• _Task objective_:
Every entry in the listing is to be reproduced exactly.

(Data in this exercise begins)

(* ===== verification/PaymentEvents.v ===== *)
(** Payment events: the payment, order, QR, refund and transfer handlers of
    [src/app/services/razorpay/webhook_dispatcher.py], with the payment intents of
    [payment_intent.py] and the static QR codes of [static_qr_service.py] (migrations 060
    and 078).

    The handlers tie the other components together, so their state is the dine-in hall of
    DineIn (orders, payments and the merchant ledger) with the gateway tables around it
    ([desk]) and the gateway's own world [W].  Each statement commits on its own, so a
    handler returns the state beside its outcome ([act]); only the ledger posting is one
    transaction.  Route transfers, refunds and dine-in settlements are the operations of
    RouteTransfers, Refunds and TableBilling on views of this state. *)

From Stdlib Require Import ZArith Lia Ascii String.
From S2P Require Import Prelude PyDecimal PyFloat PyValues FeePolicy MerchantLedger RazorpayLedgers RouteSafety Refunds Orders DineIn TableBilling RouteTransfers.
Open Scope Z_scope.

(** ** Calls that keep their effects when they raise *)

Definition act (S A : Type) : Type := S → S * res A.

#[export] Instance act_ret S : MRet (act S) := λ A a s, (s, Ok a).
#[export] Instance act_bind S : MBind (act S) := λ A B k m s, match m s with (s', Ok a) => k a s' | (s', Err e) => (s', Err e) end.

Section Acts.
Context {S : Type}.
Definition ask {A} (f : S → A) : act S A := λ s, (s, Ok (f s)).
Definition update (f : S → S) : act S () := λ s, (f s, Ok ()).
Definition lift {A} (r : res A) : act S A := λ s, (s, r).
Definition refuse (b : bool) (e : exn) : act S () := lift (raise_if b e).
(** [try: ... except Exception: log] *)
Definition best_effort {A} (m : act S A) : act S () := λ s, ((m s).1, Ok ()).
End Acts.

(** ** Gateway entities *)

(** The notes of an entity; [None] when they are missing or a list. *)
Definition notes_dict : Type := option (list (string * string)).
Definition note (key : string) (n : notes_dict) : option string :=
  match n with Some l => snd <$> find (λ p, bool_decide (p.1 = key)) l | None => None end.

Record pay_entity := {
  pe_id : option string;
  pe_order_id : option string;
  pe_amount : option Z;
  pe_currency : option string;
  pe_status : option string;
  pe_method : option string;
  pe_vpa : option string;
  pe_bank : option string;
  pe_bank_transaction : option string;
  pe_fee : option Z;
  pe_tax : option Z;
  pe_email : option string;
  pe_contact : option string;
  pe_error_code : option string;
  pe_error_description : option string;
  pe_error_reason : option string;
  pe_captured_at : option Z;
  pe_qr_code : option string;
  pe_qr_id : option string;
  pe_notes : notes_dict;
}.

Definition with_order_id (o : option string) (e : pay_entity) : pay_entity := {|
  pe_id := pe_id e; pe_order_id := o; pe_amount := pe_amount e; pe_currency := pe_currency e; pe_status := pe_status e;
  pe_method := pe_method e; pe_vpa := pe_vpa e; pe_bank := pe_bank e; pe_bank_transaction := pe_bank_transaction e;
  pe_fee := pe_fee e; pe_tax := pe_tax e; pe_email := pe_email e; pe_contact := pe_contact e; pe_error_code := pe_error_code e;
  pe_error_description := pe_error_description e; pe_error_reason := pe_error_reason e; pe_captured_at := pe_captured_at e;
  pe_qr_code := pe_qr_code e; pe_qr_id := pe_qr_id e; pe_notes := pe_notes e |}.

Record order_entity := { oe_id : option string; oe_amount_paid : option Z; oe_amount : option Z }.

Record qr_entity := {
  qe_id : option string;
  qe_amount : option Z;            (* payment_amount or amount *)
  qe_status : option string;
  qe_close_by : option Z;
  qe_closed_at : option Z;
  qe_close_reason : option string;
  qe_received : option Z;
  qe_count : option Z;
}.

Record refund_entity := {
  re_id : option string;
  re_payment : option string;
  re_amount : option Z;
  re_currency : option string;
  re_status : option string;
  re_speed_requested : option string;
  re_speed_processed : option string;
  re_batch : option string;
  re_processed_at : option Z;
  re_created_at : option Z;
  re_notes : notes_dict;
}.

(** The entities of an envelope's payload; a missing one has no fields. *)
Record envelope := {
  en_payment : pay_entity;
  en_order : order_entity;
  en_qr : qr_entity;
  en_refund : refund_entity;
  en_transfer : transfer;
}.

Definition with_payment (p : pay_entity) (e : envelope) : envelope := {|
  en_payment := p; en_order := en_order e; en_qr := en_qr e; en_refund := en_refund e; en_transfer := en_transfer e |}.

(** ** Tables *)

(** [rzp_orders]: one row per gateway order and per (merchant, order). *)
Record rzp_order := {
  ro_id : string;                 (* razorpay_order_id *)
  ro_uuid : string;
  ro_merchant : string;
  ro_branch : option string;
  ro_internal : string;
  ro_amount : Z;
  ro_paid : Z;
  ro_due : Z;
  ro_currency : string;
  ro_status : string;
}.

(Data in this exercise ends)

• _Response to the exercise_:
(* ===== verification/PaymentEvents.v ===== *)
(** Payment events: the payment, order, QR, refund and transfer handlers of
    [src/app/services/razorpay/webhook_dispatcher.py], with the payment intents of
    [payment_intent.py] and the static QR codes of [static_qr_service.py] (migrations 060
    and 078).

    The handlers tie the other components together, so their state is the dine-in hall of
    DineIn (orders, payments and the merchant ledger) with the gateway tables around it
    ([desk]) and the gateway's own world [W].  Each statement commits on its own, so a
    handler returns the state beside its outcome ([act]); only the ledger posting is one
    transaction.  Route transfers, refunds and dine-in settlements are the operations of
    RouteTransfers, Refunds and TableBilling on views of this state. *)

From Stdlib Require Import ZArith Lia Ascii String.
From S2P Require Import Prelude PyDecimal PyFloat PyValues FeePolicy MerchantLedger RazorpayLedgers RouteSafety Refunds Orders DineIn TableBilling RouteTransfers.
Open Scope Z_scope.

(** ** Calls that keep their effects when they raise *)

Definition act (S A : Type) : Type := S → S * res A.

#[export] Instance act_ret S : MRet (act S) := λ A a s, (s, Ok a).
#[export] Instance act_bind S : MBind (act S) := λ A B k m s, match m s with (s', Ok a) => k a s' | (s', Err e) => (s', Err e) end.

Section Acts.
Context {S : Type}.
Definition ask {A} (f : S → A) : act S A := λ s, (s, Ok (f s)).
Definition update (f : S → S) : act S () := λ s, (f s, Ok ()).
Definition lift {A} (r : res A) : act S A := λ s, (s, r).
Definition refuse (b : bool) (e : exn) : act S () := lift (raise_if b e).
(** [try: ... except Exception: log] *)
Definition best_effort {A} (m : act S A) : act S () := λ s, ((m s).1, Ok ()).
End Acts.

(** ** Gateway entities *)

(** The notes of an entity; [None] when they are missing or a list. *)
Definition notes_dict : Type := option (list (string * string)).
Definition note (key : string) (n : notes_dict) : option string :=
  match n with Some l => snd <$> find (λ p, bool_decide (p.1 = key)) l | None => None end.

Record pay_entity := {
  pe_id : option string;
  pe_order_id : option string;
  pe_amount : option Z;
  pe_currency : option string;
  pe_status : option string;
  pe_method : option string;
  pe_vpa : option string;
  pe_bank : option string;
  pe_bank_transaction : option string;
  pe_fee : option Z;
  pe_tax : option Z;
  pe_email : option string;
  pe_contact : option string;
  pe_error_code : option string;
  pe_error_description : option string;
  pe_error_reason : option string;
  pe_captured_at : option Z;
  pe_qr_code : option string;
  pe_qr_id : option string;
  pe_notes : notes_dict;
}.

Definition with_order_id (o : option string) (e : pay_entity) : pay_entity := {|
  pe_id := pe_id e; pe_order_id := o; pe_amount := pe_amount e; pe_currency := pe_currency e; pe_status := pe_status e;
  pe_method := pe_method e; pe_vpa := pe_vpa e; pe_bank := pe_bank e; pe_bank_transaction := pe_bank_transaction e;
  pe_fee := pe_fee e; pe_tax := pe_tax e; pe_email := pe_email e; pe_contact := pe_contact e; pe_error_code := pe_error_code e;
  pe_error_description := pe_error_description e; pe_error_reason := pe_error_reason e; pe_captured_at := pe_captured_at e;
  pe_qr_code := pe_qr_code e; pe_qr_id := pe_qr_id e; pe_notes := pe_notes e |}.

Record order_entity := { oe_id : option string; oe_amount_paid : option Z; oe_amount : option Z }.

Record qr_entity := {
  qe_id : option string;
  qe_amount : option Z;            (* payment_amount or amount *)
  qe_status : option string;
  qe_close_by : option Z;
  qe_closed_at : option Z;
  qe_close_reason : option string;
  qe_received : option Z;
  qe_count : option Z;
}.

Record refund_entity := {
  re_id : option string;
  re_payment : option string;
  re_amount : option Z;
  re_currency : option string;
  re_status : option string;
  re_speed_requested : option string;
  re_speed_processed : option string;
  re_batch : option string;
  re_processed_at : option Z;
  re_created_at : option Z;
  re_notes : notes_dict;
}.

(** The entities of an envelope's payload; a missing one has no fields. *)
Record envelope := {
  en_payment : pay_entity;
  en_order : order_entity;
  en_qr : qr_entity;
  en_refund : refund_entity;
  en_transfer : transfer;
}.

Definition with_payment (p : pay_entity) (e : envelope) : envelope := {|
  en_payment := p; en_order := en_order e; en_qr := en_qr e; en_refund := en_refund e; en_transfer := en_transfer e |}.

(** ** Tables *)

(** [rzp_orders]: one row per gateway order and per (merchant, order). *)
Record rzp_order := {
  ro_id : string;                 (* razorpay_order_id *)
  ro_uuid : string;
  ro_merchant : string;
  ro_branch : option string;
  ro_internal : string;
  ro_amount : Z;
  ro_paid : Z;
  ro_due : Z;
  ro_currency : string;
  ro_status : string;
}.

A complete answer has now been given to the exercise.